From 2000 to 2010, the Fon du Lac Hispanic population more than doubled, according to a UW Extension 4-H Centennial document. The demographic change prompted the hiring of a bilingual 4-H youth development assistant who then created a Hispanic 4-H group. It has about 20 members. The members will eventually join one of the other county 4-H clubs.

Clubs across the nation have expanded projects to include more research, science, and technology, such as photography and rockets, Merwin said.

Women have grown into leadership roles.

In 1967, Merwin was hired as the Rock County 4-H director. She was the first woman in the state to lead a group of men and women independently. She worked in 4-H at local, state and national levels for more than 30 years.

"They were having trouble seeing that a woman could lead a program that had both men and women, but that broke very quickly," Merwin said. "Within 10 years, I bet 25 percent of positions in the state were filled by women. And today, I'd say that's closer to 50 or 60 percent.”

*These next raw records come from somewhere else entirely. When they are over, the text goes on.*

(** * Sleeper integration: scheduler, snapshot builder, refresh cycle

    A shallow embedding of the Home Assistant [sleeper] custom component
    ([const.py], [models.py], [coordinator.py], [sensor.py]) and the
    properties of its specification that can be stated over it.

    Conventions.
    - Python [int] is [Z]; [str] is [string]; [T | None] is [option T].
    - A [timedelta] is its number of seconds.
    - A Python [float] is a [float]: the rational a finite one is, an
      infinity or NaN; float arithmetic rounds to the nearest binary64
      number.
    - A [dict] used as a map is a [gmap]; a JSON object of a payload is an
      association list read by first match. *)

From Stdlib Require Import ZArith QArith Lia DecimalString DecimalZ.
From stdpp Require Import base gmap strings list fin_maps sorting.

Local Open Scope string_scope.
Local Open Scope list_scope.
Local Open Scope Z_scope.

(* ===================================================================== *)
(** ** const.py *)
(* ===================================================================== *)

Definition timedelta := Z.

Definition minutes (n : Z) : timedelta := 60 * n.
Definition hours (n : Z) : timedelta := 3600 * n.

Definition UPDATE_INTERVAL_GAME_WINDOW : timedelta := minutes 5.
Definition UPDATE_INTERVAL_GAME_DAY : timedelta := minutes 15.
Definition UPDATE_INTERVAL_REGULAR : timedelta := hours 1.
Definition UPDATE_INTERVAL_OFFSEASON : timedelta := hours 24.

Definition CONF_LEAGUE_ID : string := "league_id".
Definition CONF_USER_ID : string := "user_id".

(* ===================================================================== *)
(** ** coordinator.py: the polling scheduler *)
(* ===================================================================== *)

(** What [datetime.now(EASTERN)] is read for: [weekday()] (0 = Monday,
    ..., 6 = Sunday) and [hour]. *)
Record datetime := { weekday : Z; hour : Z }.

(** [season_type in ("regular", "post")] *)
Definition in_regular_post (season_type : string) : bool :=
  (season_type =? "regular")%string || (season_type =? "post")%string.

Definition _is_game_day (day_of_week week : Z) (season_type : string) : bool :=
  if (day_of_week =? 0) || (day_of_week =? 3) || (day_of_week =? 6) then true
  else if (day_of_week =? 5)
          && ((week >=? 15) || (season_type =? "post")%string) then true
  else false.

Definition _is_in_game_window
    (day_of_week hour week : Z) (season_type : string) : bool :=
  if (day_of_week =? 3) && (hour >=? 19) then true
  else if (day_of_week =? 6) && (hour >=? 12) then true
  else if (day_of_week =? 0) && (hour >=? 19) then true
  else if (day_of_week =? 5) && (hour >=? 12)
          && ((week >=? 15) || (season_type =? "post")%string) then true
  else false.

(** [now_et] is the value [datetime.now(EASTERN)] returns when it is read. *)
Definition _calculate_update_interval
    (season_type : string) (week : Z) (now_et : datetime) : timedelta :=
  if (season_type =? "off")%string then UPDATE_INTERVAL_OFFSEASON
  else if negb (in_regular_post season_type) then UPDATE_INTERVAL_REGULAR
  else
    let day_of_week := weekday now_et in
    let hour := hour now_et in
    if _is_in_game_window day_of_week hour week season_type
    then UPDATE_INTERVAL_GAME_WINDOW
    else if _is_game_day day_of_week week season_type
    then UPDATE_INTERVAL_GAME_DAY
    else UPDATE_INTERVAL_REGULAR.

(** *** The scheduler as the specification words it *)

Inductive Day :=
  Monday | Tuesday | Wednesday | Thursday | Friday | Saturday | Sunday.

(** Python's [weekday()] numbering. *)
Definition weekday_of (d : Day) : Z :=
  match d with
  | Monday => 0 | Tuesday => 1 | Wednesday => 2 | Thursday => 3
  | Friday => 4 | Saturday => 5 | Sunday => 6
  end.

Definition at_time (d : Day) (h : Z) : datetime :=
  {| weekday := weekday_of d; hour := h |}.

Global Instance Day_eq_dec : EqDecision Day.
Proof. solve_decision. Defined.

Definition late_saturday_games (season_type : string) (week : Z) : Prop :=
  15 <= week \/ season_type = "post".

Definition spec_in_game_window
    (season_type : string) (week : Z) (d : Day) (h : Z) : Prop :=
  (d = Thursday /\ 19 <= h) \/
  (d = Sunday /\ 12 <= h) \/
  (d = Monday /\ 19 <= h) \/
  (d = Saturday /\ 12 <= h /\ late_saturday_games season_type week).

Definition spec_is_game_day
    (season_type : string) (week : Z) (d : Day) : Prop :=
  d = Thursday \/ d = Sunday \/ d = Monday \/
  (d = Saturday /\ late_saturday_games season_type week).

Global Instance late_saturday_games_dec st week :
  Decision (late_saturday_games st week).
Proof. unfold late_saturday_games. apply _. Defined.

Global Instance spec_in_game_window_dec st week d h :
  Decision (spec_in_game_window st week d h).
Proof. unfold spec_in_game_window. apply _. Defined.

Global Instance spec_is_game_day_dec st week d :
  Decision (spec_is_game_day st week d).
Proof. unfold spec_is_game_day. apply _. Defined.

(** The four cadences, in seconds. *)
Definition short_cadence : timedelta := 5 * 60.
Definition medium_cadence : timedelta := 15 * 60.
Definition default_cadence : timedelta := 60 * 60.
Definition off_season_cadence : timedelta := 24 * 60 * 60.

Definition spec_next_interval
    (season_type : string) (week : Z) (d : Day) (h : Z) : timedelta :=
  if decide (season_type = "off") then off_season_cadence
  else if decide (season_type <> "regular" /\ season_type <> "post")
  then default_cadence
  else if decide (spec_in_game_window season_type week d h)
  then short_cadence
  else if decide (spec_is_game_day season_type week d)
  then medium_cadence
  else default_cadence.

(* ===================================================================== *)
(** ** Python [float] *)
(* ===================================================================== *)

(** A [float] is an IEEE 754 binary64 number: a finite number, an infinity
    or NaN.  A finite float is given by the rational it is; there are more
    rationals than floats, so what holds for every [Finite q] holds for the
    floats among them, and what arithmetic returns is rounded to a float.
    The sign of a zero is not kept: neither [<], [==] nor the truth value
    sees it. *)
Inductive float :=
| Finite (q : Q)
| Inf (negative : bool)
| NaN.

Definition is_nan (x : float) : bool :=
  match x with
  | NaN => true
  | _ => false
  end.

Definition is_finite (x : float) : bool :=
  match x with
  | Finite _ => true
  | _ => false
  end.

(** [<] on [float]: false as soon as one side is NaN. *)
Definition float_ltb (x y : float) : bool :=
  match x, y with
  | NaN, _ | _, NaN => false
  | Finite a, Finite b =>
      match (a ?= b)%Q with
      | Lt => true
      | _ => false
      end
  | Inf true, Inf true => false
  | Inf true, _ => true
  | _, Inf true => false
  | Inf false, _ => false
  | Finite _, Inf false => true
  end.

(** [==] on [float]: NaN equals nothing, itself included. *)
Definition float_eqb (x y : float) : bool :=
  match x, y with
  | Finite a, Finite b => Qeq_bool a b
  | Inf s, Inf t => Bool.eqb s t
  | _, _ => false
  end.

(** [<=] on [float]. *)
Definition float_leb (x y : float) : bool := float_ltb x y || float_eqb x y.

(** *** Rounding *)

(** The integer nearest to [n / d], the even one of two that are as near
    ([0 <= n], [0 < d]). *)
Definition round_half_even (n d : Z) : Z :=
  let q := n / d in
  match (2 * (n mod d) ?= d) with
  | Lt => q
  | Gt => q + 1
  | Eq => if Z.even q then q else q + 1
  end.

(** The integer [e] with [2 ^ e <= n / d < 2 ^ (e + 1)] ([0 < n],
    [0 < d]). *)
Definition floor_log2 (n d : Z) : Z :=
  let e := Z.log2 n - Z.log2 d in
  if (if 0 <=? e then d * 2 ^ e <=? n else d <=? n * 2 ^ (- e))
  then e else e - 1.

(** The float nearest to a rational, ties to even: 53 significant bits,
    no unit in the last place below [2 ^ -1074], and an infinity from
    [2 ^ 1024] on. *)
Definition float_round (q : Q) : float :=
  let n := Z.abs (Qnum q) in
  let d := Z.pos (Qden q) in
  if n =? 0 then Finite 0
  else
    let u := Z.max (floor_log2 n d - 52) (-1074) in
    let m := if 0 <=? u then round_half_even n (d * 2 ^ u)
             else round_half_even (n * 2 ^ (- u)) d in
    let negative := Qnum q <? 0 in
    if (0 <=? u) && (2 ^ 1024 <=? m * 2 ^ u) then Inf negative
    else Finite (Qred (inject_Z (if negative then - m else m)
                       * Qpower (2 # 1) u)).

(** *** Arithmetic *)

(** [x + y] on floats. *)
Definition float_add (x y : float) : float :=
  match x, y with
  | NaN, _ | _, NaN => NaN
  | Inf s, Inf t => if Bool.eqb s t then Inf s else NaN
  | Inf s, Finite _ | Finite _, Inf s => Inf s
  | Finite a, Finite b => float_round (a + b)
  end.

(** [x / y] on floats, for [y] that is not zero (Python raises
    [ZeroDivisionError] before it divides by a zero). *)
Definition float_div (x y : float) : float :=
  match x, y with
  | NaN, _ | _, NaN => NaN
  | Inf _, Inf _ => NaN
  | Inf s, Finite b => Inf (xorb s (Qnum b <? 0))
  | Finite _, Inf _ => Finite 0
  | Finite a, Finite b => float_round (a / b)
  end.

(** [float(z)] for an [int]: the nearest float; [None] stands for the
    [OverflowError] Python raises when there is none ("int too large to
    convert to float"). *)
Definition float_of_int (z : Z) : option float :=
  match float_round (inject_Z z) with
  | Finite q => Some (Finite q)
  | _ => None
  end.

(** [a / b] for two [int], [b] not zero: the float nearest to the quotient;
    [None] stands for the [OverflowError] ("integer division result too
    large for a float"). *)
Definition int_truediv (a b : Z) : option float :=
  match float_round (inject_Z a / inject_Z b) with
  | Finite q => Some (Finite q)
  | _ => None
  end.
(* ===================================================================== *)
(** ** Python built-ins the component relies on *)
(* ===================================================================== *)

(** Truth value of a [str]: only the empty string is false. *)
Definition truthy_str (s : string) : bool := negb (s =? "")%string.

(** Truth value of a [str | None]. *)
Definition truthy_opt_str (o : option string) : bool :=
  match o with
  | Some s => truthy_str s
  | None => false
  end.

(** [<] on tuples [(int, float)]: the first components that differ decide;
    equal tuples are not below one another.  (Python takes two components
    for equal also when they are one object; for [<] this changes nothing,
    a NaN being below nothing.) *)
Definition tuple_ltb (a b : Z * float) : bool :=
  if negb (a.1 =? b.1) then a.1 <? b.1
  else if negb (float_eqb a.2 b.2) then float_ltb a.2 b.2
  else false.

(** [==] on tuples [(int, float)]. *)
Definition tuple_eqb (a b : Z * float) : bool :=
  (a.1 =? b.1) && float_eqb a.2 b.2.

(** [sorted(l, key=key, reverse=reverse)].  The built-in is documented to be
    stable, and with [reverse] to sort "as if each comparison were reversed"
    while keeping elements of equal key in their original order.  It is
    modelled by insertion from the right: an element moves past those that
    must come strictly before it, and stops in front of the first one that
    need not.  Where [<] orders the keys of the list, this is the one stable
    sort there is; where it does not (a NaN among keys that are otherwise
    equal), the built-in returns a permutation that depends on how it
    merges, and the insertion stands for it as a permutation only. *)
Section Sorted.
Context {A K : Type}.
Variable ltb : K -> K -> bool.
Variable key : A -> K.
Variable reverse : bool.

Definition comes_before (a b : A) : bool :=
  if reverse then ltb (key b) (key a) else ltb (key a) (key b).

Fixpoint insert_sorted (x : A) (l : list A) : list A :=
  match l with
  | [] => [x]
  | y :: l' =>
      if comes_before y x then y :: insert_sorted x l' else x :: y :: l'
  end.

Definition sorted (l : list A) : list A := foldr insert_sorted [] l.

End Sorted.

(* ===================================================================== *)
(** ** models.py: the records, as their annotations type them *)
(* ===================================================================== *)

Module NflState.
Record t := mk { week : Z; season : string; season_type : string }.
End NflState.

Module LeagueInfo.
Record t := mk {
  league_id : string;
  name : string;
  status : string;
  season : string;
  total_rosters : Z
}.
End LeagueInfo.

Module Roster.
Record t := mk {
  roster_id : Z;
  owner_id : option string;
  wins : Z;
  losses : Z;
  ties : Z;
  fpts : float;
  fpts_against : float;
  waiver_position : Z;
  total_moves : Z
}.
End Roster.

Module LeagueUser.
Record t := mk {
  user_id : string;
  display_name : string;
  team_name : option string
}.
End LeagueUser.

Module Matchup.
Record t := mk { roster_id : Z; matchup_id : option Z; points : float }.
End Matchup.

Module SleeperData.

Merwin, 72, was in the Linn 4-H Club from age 9 to 21. She lived on a town of Linn dairy farm. Her father was a Linn 4-H Club member in the 1930s. He joined so he could play softball and eventually go to the state fair, a trip that today is equivalent to traveling to Washington D.C. or Europe, Merwin said.

Taylor, a successful teenager who wants to pursue a medical career, looks forward to using the skills learned.

"There's no limit. You can do whatever it is that you think you can do," Taylor said about 4-H.

Until medical school, she'll show chickens, knitting, photography and crocheting at the county fair and continue working with the Linn 4-H Cloverbud member, including Chesney Bankenbush, 8, of East Troy.

Chesney is showing a duck, cow and artwork at the county fair this year.

"I'm excited that I get help through the year and that I'm going to show," Chesney said enthusiastically at a Linn 4-H Club meeting in May.